Task directions:
Look through the records and copy each line with the string "Require" in it.

Working data:

(* ===== verification/CppString.v ===== *)
(** The operations of [std::string], [<cctype>] (C locale) and the character
    arithmetic that the program uses, and the interface of the Boost string
    algorithms it calls. *)
From stdpp Require Export pretty.
From S2P Require Import Prelude.

Open Scope string_scope.

(** ** [std::string] *)

(** [s.find(pat)]; [None] is [npos]. *)
Fixpoint str_find (pat s : string) : option nat :=
  if String.prefix pat s then Some 0 else
  match s with
  | EmptyString => None
  | String _ s' => S <$> str_find pat s'
  end.

(** [s.substr(0, n)] and [s.substr(n)] for [n <= s.size()]. *)
Fixpoint str_take (n : nat) (s : string) : string :=
  match n, s with
  | S n, String c s' => String c (str_take n s')
  | _, _ => ""
  end.
Fixpoint str_drop (n : nat) (s : string) : string :=
  match n, s with
  | S n, String _ s' => str_drop n s'
  | _, _ => s
  end.

(** Fold over the characters, for the [for_each] and [transform] loops. *)
Fixpoint str_map (f : ascii -> ascii) (s : string) : string :=
  match s with EmptyString => "" | String c s' => String (f c) (str_map f s') end.
Fixpoint str_forall (p : ascii -> bool) (s : string) : bool :=
  match s with EmptyString => true | String c s' => p c && str_forall p s' end.
Definition str_mem (c : ascii) (s : string) : bool := negb (str_forall (fun d => negb (Ascii.eqb c d)) s).

(** The C string that [c_str()] points to. *)
Fixpoint c_str (s : string) : string :=
  match s with
  | EmptyString => ""
  | String c s' => if Ascii.eqb c zero then "" else String c (c_str s')
  end.

(** ** Characters *)

Definition code (c : ascii) : N := N_of_ascii c.
Definition is_digit (c : ascii) : bool := (48 <=? code c)%N && (code c <=? 57)%N.
Definition is_upper (c : ascii) : bool := (65 <=? code c)%N && (code c <=? 90)%N.
Definition is_lower (c : ascii) : bool := (97 <=? code c)%N && (code c <=? 122)%N.
Definition to_upper (c : ascii) : ascii := if is_lower c then ascii_of_N (code c - 32) else c.
Definition to_lower (c : ascii) : ascii := if is_upper c then ascii_of_N (code c + 32) else c.
(** [char] is signed on the platforms the server is built for. *)
Definition schar (c : ascii) : Z :=
  let n := Z.of_N (code c) in if (n <? 128)%Z then n else (n - 256)%Z.

Definition CR : ascii := ascii_of_N 13.
Definition LF : ascii := ascii_of_N 10.
Definition DR_CRLF : string := String CR (String LF "").
Definition DR_CRLF2 : string := DR_CRLF +:+ DR_CRLF.

(** [boost::algorithm::join], and the concatenations with a separator. *)
Fixpoint join (sep : string) (l : list string) : string :=
  match l with
  | [] => ""
  | [s] => s
  | s :: l' => s +:+ sep +:+ join sep l'
  end.

(** ** Lemmas *)

Lemma str_app_cons c s1 s2 : String c s1 +:+ s2 = String c (s1 +:+ s2).
Proof. done. Qed.
Lemma str_app_nil_r s : s +:+ "" = s.
Proof. induction s as [|c s IH]; [done|]. by rewrite str_app_cons, IH. Qed.
Lemma str_app_assoc s1 s2 s3 : (s1 +:+ s2) +:+ s3 = s1 +:+ s2 +:+ s3.
Proof. induction s1 as [|c s1 IH]; [done|]. by rewrite !str_app_cons, IH. Qed.
Lemma str_length_app s1 s2 : String.length (s1 +:+ s2) = String.length s1 + String.length s2.
Proof. induction s1 as [|c s1 IH]; [done|]. rewrite str_app_cons. simpl. by rewrite IH. Qed.
Lemma str_take_app s1 s2 : str_take (String.length s1) (s1 +:+ s2) = s1.
Proof. induction s1 as [|c s1 IH]; [by destruct s2|]. rewrite str_app_cons. simpl. by rewrite IH. Qed.
Lemma str_drop_app s1 s2 : str_drop (String.length s1) (s1 +:+ s2) = s2.
Proof. induction s1 as [|c s1 IH]; [by destruct s2|]. exact IH. Qed.
Lemma str_drop_add n m s : str_drop (n + m) s = str_drop m (str_drop n s).
Proof.
  revert s. induction n as [|n IH]; intros s; [done|]. destruct s; [by destruct m|]. apply IH.
Qed.
Lemma str_take_drop n s : str_take n s +:+ str_drop n s = s.
Proof. revert s. induction n as [|n IH]; intros [|c s]; [done..|]. simpl. by rewrite str_app_cons, IH. Qed.

Lemma str_prefix_app p s : String.prefix p (p +:+ s) = true.
Proof.
  induction p as [|c p IH]; [by destruct s|]. rewrite str_app_cons. simpl. by destruct (ascii_dec c c).
Qed.

Lemma str_forall_app p s1 s2 : str_forall p (s1 +:+ s2) = str_forall p s1 && str_forall p s2.
Proof. induction s1 as [|c s1 IH]; [done|]. rewrite str_app_cons. simpl. by rewrite IH, andb_assoc. Qed.

(** A pattern is found right after a prefix without its first character. *)
Lemma str_find_after c pat a b :
  str_mem c a = false -> str_find (String c pat) (a +:+ String c pat +:+ b) = Some (String.length a).
Proof.
  unfold str_mem. induction a as [|d a IH]; intros Ha.
  - change ("" +:+ String c pat +:+ b) with (String c pat +:+ b).
    pose proof (str_prefix_app (String c pat) b) as Hp. rewrite str_app_cons in *.
    cbn [str_find]. by rewrite Hp.
  - cbn in Ha. destruct (Ascii.eqb_spec c d) as [->|Hd]; [done|]. cbn in Ha.
    rewrite (str_app_cons d). cbn [str_find String.prefix]. destruct (ascii_dec c d); [done|].
    by rewrite IH.
Qed.

Lemma str_find_none c pat s : str_mem c s = false -> str_find (String c pat) s = None.
Proof.
  unfold str_mem. induction s as [|d s IH]; intros Hs; [done|].
  cbn in Hs. destruct (Ascii.eqb_spec c d) as [->|Hd]; [done|]. cbn in Hs.
  cbn [str_find String.prefix]. destruct (ascii_dec c d); [done|]. by rewrite IH.
Qed.

Lemma str_mem_app c a b : str_mem c (a +:+ b) = str_mem c a || str_mem c b.
Proof. unfold str_mem. rewrite str_forall_app. by rewrite negb_andb. Qed.

Lemma join_cons sep s l : l ≠ [] -> join sep (s :: l) = s +:+ sep +:+ join sep l.
Proof. by destruct l. Qed.
Lemma join_mem_false c sep l :
  str_mem c sep = false -> Forall (fun s => str_mem c s = false) l -> str_mem c (join sep l) = false.
Proof.
  intros Hsep. induction 1 as [|s l Hs Hl IH]; [done|]. destruct l as [|s' l]; [done|].
  rewrite join_cons by done. by rewrite !str_mem_app, Hs, Hsep, IH.
Qed.

Lemma ascii_of_N_code c : ascii_of_N (code c) = c.
Proof. apply ascii_N_embedding. Qed.
Lemma code_bound c : (code c < 256)%N.
Proof. apply N_ascii_bounded. Qed.

(** ** Decimal numbers *)

(** Value of a string of digits, read after a number [acc]. *)
Fixpoint dec_value (s : string) (acc : N) : N :=
  match s with
  | EmptyString => acc
  | String c s' => dec_value s' (10 * acc + (code c - 48))
  end.

Lemma pretty_N_char_digit n :
  (n < 10)%N -> is_digit (pretty_N_char n) = true /\ (code (pretty_N_char n) - 48)%N = n.
Proof.
  intros Hn. assert (n ∈ [0; 1; 2; 3; 4; 5; 6; 7; 8; 9]%N) as Hin.
  { rewrite !elem_of_cons. lia. }
  rewrite !elem_of_cons in Hin.
  repeat (destruct Hin as [->|Hin]; [by split|]). by apply elem_of_nil in Hin.
Qed.

Lemma pretty_N_go_digits k n s :
  (0 < n)%N -> (n < 10 ^ N.of_nat k)%N ->
  exists d, pretty_N_go n s = d +:+ s /\ str_forall is_digit d = true /\
    0 < String.length d <= k /\ forall acc, dec_value d acc = (acc * 10 ^ N.of_nat (String.length d) + n)%N.
Proof.
  revert n s. induction k as [|k IH]; intros n s H0 Hk; [simpl in Hk; lia|].
  rewrite pretty_N_go_step by done.
  pose proof (N.div_mod n 10 ltac:(lia)) as Hn. pose proof (N.mod_lt n 10 ltac:(lia)) as Hm.
  destruct (pretty_N_char_digit (n mod 10)) as [Hd Hv]; [done|].
  destruct (decide (n / 10 = 0)%N) as [E|E].
  - rewrite E, pretty_N_go_0. exists (String (pretty_N_char (n mod 10)) ""). split_and!.
    + done.
    + cbn [str_forall]. by rewrite Hd.
    + simpl. lia.
    + simpl. lia.
    + intros acc. cbn [dec_value String.length]. rewrite Hv. change (10 ^ N.of_nat 1)%N with 10%N. lia.
  - destruct (IH (n / 10)%N (String (pretty_N_char (n mod 10)) s)) as (d & -> & Hd' & Hl & Hv').
    { lia. }
    { rewrite Nat2N.inj_succ, N.pow_succ_r in Hk by lia. lia. }
    exists (d +:+ String (pretty_N_char (n mod 10)) ""). split_and!.
    + by rewrite str_app_assoc.
    + rewrite str_forall_app, Hd'. cbn [str_forall]. by rewrite Hd.
    + rewrite str_length_app. simpl. lia.
    + rewrite str_length_app. simpl. lia.
    + intros acc. assert (Happ : forall a b x, dec_value (a +:+ b) x = dec_value b (dec_value a x)).
      { clear. intros a. induction a as [|c a IHa]; intros b x; [done|]. apply IHa. }
      rewrite Happ, Hv'. cbn [dec_value]. rewrite Hv, str_length_app. cbn [String.length].
      rewrite Nat.add_1_r, Nat2N.inj_succ, N.pow_succ_r by lia. lia.
Qed.

(** The decimal representation of a number below [10 ^ k]. *)
Lemma pretty_N_digits k n :
  0 < k -> (n < 10 ^ N.of_nat k)%N ->
  str_forall is_digit (pretty n) = true /\ 0 < String.length (pretty n) <= k /\ dec_value (pretty n) 0 = n.
Proof.
  intros Hk Hn. unfold pretty, pretty_N. case_decide as E; [subst; cbn; split_and!; [done|lia|lia|done]|].
  destruct (pretty_N_go_digits k n "") as (d & -> & Hd & Hl & Hv); [lia|done|].
  rewrite str_app_nil_r. split_and!; [done|lia|lia|]. by rewrite Hv.
Qed.

(** [atoi]: white space, a sign, digits. *)
Definition c_isspace (c : ascii) : bool := ((9 <=? code c)%N && (code c <=? 13)%N) || (code c =? 32)%N.
Fixpoint atoi_digits (s : string) (acc : Z) : Z :=
  match s with
  | String c s' => if is_digit c then atoi_digits s' (10 * acc + (Z.of_N (code c) - 48))%Z else acc
  | EmptyString => acc
  end.
Fixpoint c_atoi (s : string) : Z :=
  match s with
  | EmptyString => 0
  | String c s' =>
    if c_isspace c then c_atoi s'
    else if Ascii.eqb c "-" then - atoi_digits s' 0
    else if Ascii.eqb c "+" then atoi_digits s' 0
    else atoi_digits s 0
  end%Z.

(** ** Boost *)

(** [boost::split] without and with [token_compress_on] (both
    [is_any_of(seps)]), the tokens of a [tokenizer<char_separator>] that
    drops [seps], [trim], [iequals], [to_lower_copy], [replace_all_copy] and
    [lexical_cast] to [int] and [unsigned]; [None] is [bad_lexical_cast]. *)
Class Boost := {
  split : string -> string -> list string;
  split_compress : string -> string -> list string;
  tokenizer : string -> string -> list string;
  trim : string -> string;
  iequals : string -> string -> bool;
  to_lower_copy : string -> string;
  replace_all_copy : string -> string -> string -> string;
  lexical_cast_int : string -> option Z;
  lexical_cast_unsigned : string -> option N;
}.

Definition no_sep (seps s : string) : Prop := str_forall (fun c => negb (str_mem c seps)) s = true.

(** What their documentation says, as far as the proofs rely on it. *)
Class BoostLaws `{Boost} := {
  split_nonempty seps s : split seps s ≠ [];
  split_join c l : l ≠ [] -> Forall (no_sep (String c "")) l ->
    split (String c "") (join (String c "") l) = l;
  split_compress_lines l : l ≠ [] -> Forall (fun s => s ≠ "" /\ no_sep DR_CRLF s) l ->
    split_compress DR_CRLF (join DR_CRLF l) = l;
  split_compress_char seps c l : str_mem c seps = true -> l ≠ [] -> Forall (fun s => s ≠ "" /\ no_sep seps s) l ->
    split_compress seps (join (String c "") l) = l;
  tokenizer_join c l : Forall (fun s => s ≠ "" /\ no_sep (String c "") s) l ->
    tokenizer (String c "") (join (String c "") l) = l;
  trim_solid s : str_mem " " s = false -> str_forall (fun c => (32 <? code c)%N) s = true -> trim s = s;
  trim_padded s : trim (" " +:+ s) = trim s;
  iequals_refl s : iequals s s = true;
  to_lower_ascii s : to_lower_copy s = str_map to_lower s;
  replace_char s f t : replace_all_copy s (String f "") (String t "") = str_map (fun c => if Ascii.eqb c f then t else c) s;
  lexical_cast_unsigned_empty : lexical_cast_unsigned "" = None;
  lexical_cast_unsigned_range s n : lexical_cast_unsigned s = Some n -> (n < 2 ^ 32)%N;
  lexical_cast_unsigned_digits s : s ≠ "" -> str_forall is_digit s = true ->
    (dec_value s 0 < 2 ^ 32)%N -> lexical_cast_unsigned s = Some (dec_value s 0);
}.

(** *** Prefixes *)

Lemma str_take_length n s : (String.length (str_take n s) <= n)%nat.
Proof. revert s. induction n as [|n IH]; intros [|c s]; cbn; try lia. specialize (IH s). lia. Qed.
Lemma str_take_all n s : (String.length s <= n)%nat -> str_take n s = s.
Proof. revert s. induction n as [|n IH]; intros [|c s]; cbn; intros Hl; try done; [lia|]. rewrite IH; [done|lia]. Qed.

Answer for the task:
From stdpp Require Export pretty.
From S2P Require Import Prelude.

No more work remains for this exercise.